Saturday 15 December 2012

Took Me Awhile to Get Here

It was Wednesday night and I had remembered a bath recipe my sister had sent me a few months back, and I knew I needed it.  So as I ran my bath, I collapsed on my bed.  Could I even make it to the bath tub again?  I felt my fever coming back...third day in a row.  I had just gotten the little kids to bed after we returned from the dreaded pediatrician.  I had no other choice but to take them there, as we were on days 4 and 5 of fevers with them.  No strep, doctor said, and ears looked fine.  He said we are all coming off of the flu.  I'm exhausted and wondering why this happens during Christmas basket week at Church.  They week that I get a hands on way of showing the children about giving to those less fortunate than us.  We had missed all of the activities except Thursday night (and I knew by the way I was feeling at that time, I wasn't going that night either).

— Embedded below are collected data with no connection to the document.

Definition pad (msg : list Z) : list Z :=
  let len := Z.of_nat (length msg) in
  let zeros := Z.to_nat ((55 - len) mod 64) in
  msg ++ [0x80] ++ repeat 0 zeros ++ be_bytes 8 (8 * len).

Fixpoint words_of_bytes (bs : list Z) : list Z :=
  match bs with
  | b0 :: b1 :: b2 :: b3 :: rest =>
      (Z.lor (Z.shiftl b0 24)
         (Z.lor (Z.shiftl b1 16) (Z.lor (Z.shiftl b2 8) b3)))
      :: words_of_bytes rest
  | _ => []
  end.

(** The message schedule, from a sliding window of sixteen words. *)
Fixpoint schedule (n : nat) (window : list Z) : list Z :=
  match n with
  | O => []
  | S k =>
      match window with
      | w0 :: tl =>
          let w1 := nth 0 tl 0 in
          let w9 := nth 8 tl 0 in
          let w14 := nth 13 tl 0 in
          let next := add32 (add32 (ssig1 w14) w9) (add32 (ssig0 w1) w0) in
          w0 :: schedule k (tl ++ [next])
      | [] => []
      end
  end.

Record regs := Regs { ra : Z; rb : Z; rc : Z; rd : Z;
                      re : Z; rf : Z; rg : Z; rh : Z }.

Definition step (r : regs) (kw : Z * Z) : regs :=
  let t1 :=
    add32 (add32 (add32 (rh r) (bsig1 (re r))) (ch (re r) (rf r) (rg r)))
          (add32 (fst kw) (snd kw)) in
  let t2 := add32 (bsig0 (ra r)) (maj (ra r) (rb r) (rc r)) in
  Regs (add32 t1 t2) (ra r) (rb r) (rc r) (add32 (rd r) t1) (re r) (rf r) (rg r).

Definition regs_of_list (h : list Z) : regs :=
  Regs (nth 0 h 0) (nth 1 h 0) (nth 2 h 0) (nth 3 h 0)
       (nth 4 h 0) (nth 5 h 0) (nth 6 h 0) (nth 7 h 0).

Definition compress (h : list Z) (block : list Z) : list Z :=
  let w := schedule 64 (words_of_bytes block) in
  let r0 := regs_of_list h in
  let r := fold_left step (combine round_constants w) r0 in
  [ add32 (ra r0) (ra r); add32 (rb r0) (rb r);
    add32 (rc r0) (rc r); add32 (rd r0) (rd r);
    add32 (re r0) (re r); add32 (rf r0) (rf r);
    add32 (rg r0) (rg r); add32 (rh r0) (rh r) ].

Fixpoint blocks (n : nat) (h : list Z) (bs : list Z) : list Z :=
  match n with
  | O => h
  | S k =>
      match bs with
      | [] => h
      | _ => blocks k (compress h (firstn 64 bs)) (skipn 64 bs)
      end
  end.

(** The 32 digest bytes. *)
Definition digest (msg : list Z) : list Z :=
  let p := pad msg in
  flat_map (be_bytes 4) (blocks (length p) initial_state p).

End Sha256.

(** [digest("hex")]: two lower-case hexadecimal digits per byte. *)
Definition hex_digit (d : Z) : N :=
  if d <? 10 then Z.to_N (48 + d) else Z.to_N (87 + d).

Definition hex_of_bytes (bs : list Z) : jsstring :=
  flat_map (fun b => [hex_digit (Z.shiftr b 4); hex_digit (Z.land b 15)]) bs.

(** [crypto.createHash("sha256").update(s).digest("hex")]. *)
Definition sha256_hex (s : jsstring) : jsstring :=
  hex_of_bytes (Sha256.digest (utf8_encode s)).
(* ===== verification/_CoqProject ===== *)
-Q . S2P
Prelude.v
Config.v
BitSet.v
HashCount.v
Encode.v
Hybrid.v
HybridChoice.v
RangeEncode.v
BFilter.v
Db.v
Varint.v
SimdTables.v
SimdCodec.v
SimdTree.v
Codec.v
DeltaEncode.v
KCore.v
DegreeOrder.v
RangeVend.v
RangeBuild.v
DirectedHybrid.v
HashEncodes.v
Compression.v
RangeCom.v
DeltaVend.v
DirectedSimd.v
Graph.v
VendFactory.v
PairList.v
Text.v
Vends.v
Execution.v
Exact.v
Updates.v
LargeGraph.v
Measure.v
Scores.v
Main.v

I looked over on my bedside table and found a book that my friend gave me a few weeks ago.  Then it hit me.  I have wasted three days of my life in front of the television.  I watched everything I ever recorded on my DVR, and then started new shows I'd never watched before.  I hadn't read a single book.  I had done my normal devotionals, but I had ignored the down time given to me during a normally busy time of year.  I always long for more time to read, and never have it.  Here it was, and I wasted it.

So I took 1,000 Gifts into my long soak and read.  Wow, was it what I needed.  This is totally paraphrased, and not at all poetic and beautiful like the author explains it...consider this a warning.  She says that if life is a canvas with a painting, the tragedies we go through are rips in the canvas.  She has a realization that the rip may just be an opening through which we can see God.  Absolutely a beautiful way to look at suffering.

Now, I'm not comparing my family having the flu to the loss and suffering of those who lose loved ones, or have terrible illnesses.  What I'm saying is, it was not in "my plans."  And I believe it was God's attempt at getting my attention and maybe giving me the break I would not give myself so that I would cling to him.

2 comments:

BlessedMom said...

Thanks for this reminder! I'm going on day three of the flu here. I've watched too many Hallmark movies to count.

Unknown said...

that's beautiful, Holly - thanks for being so transparent!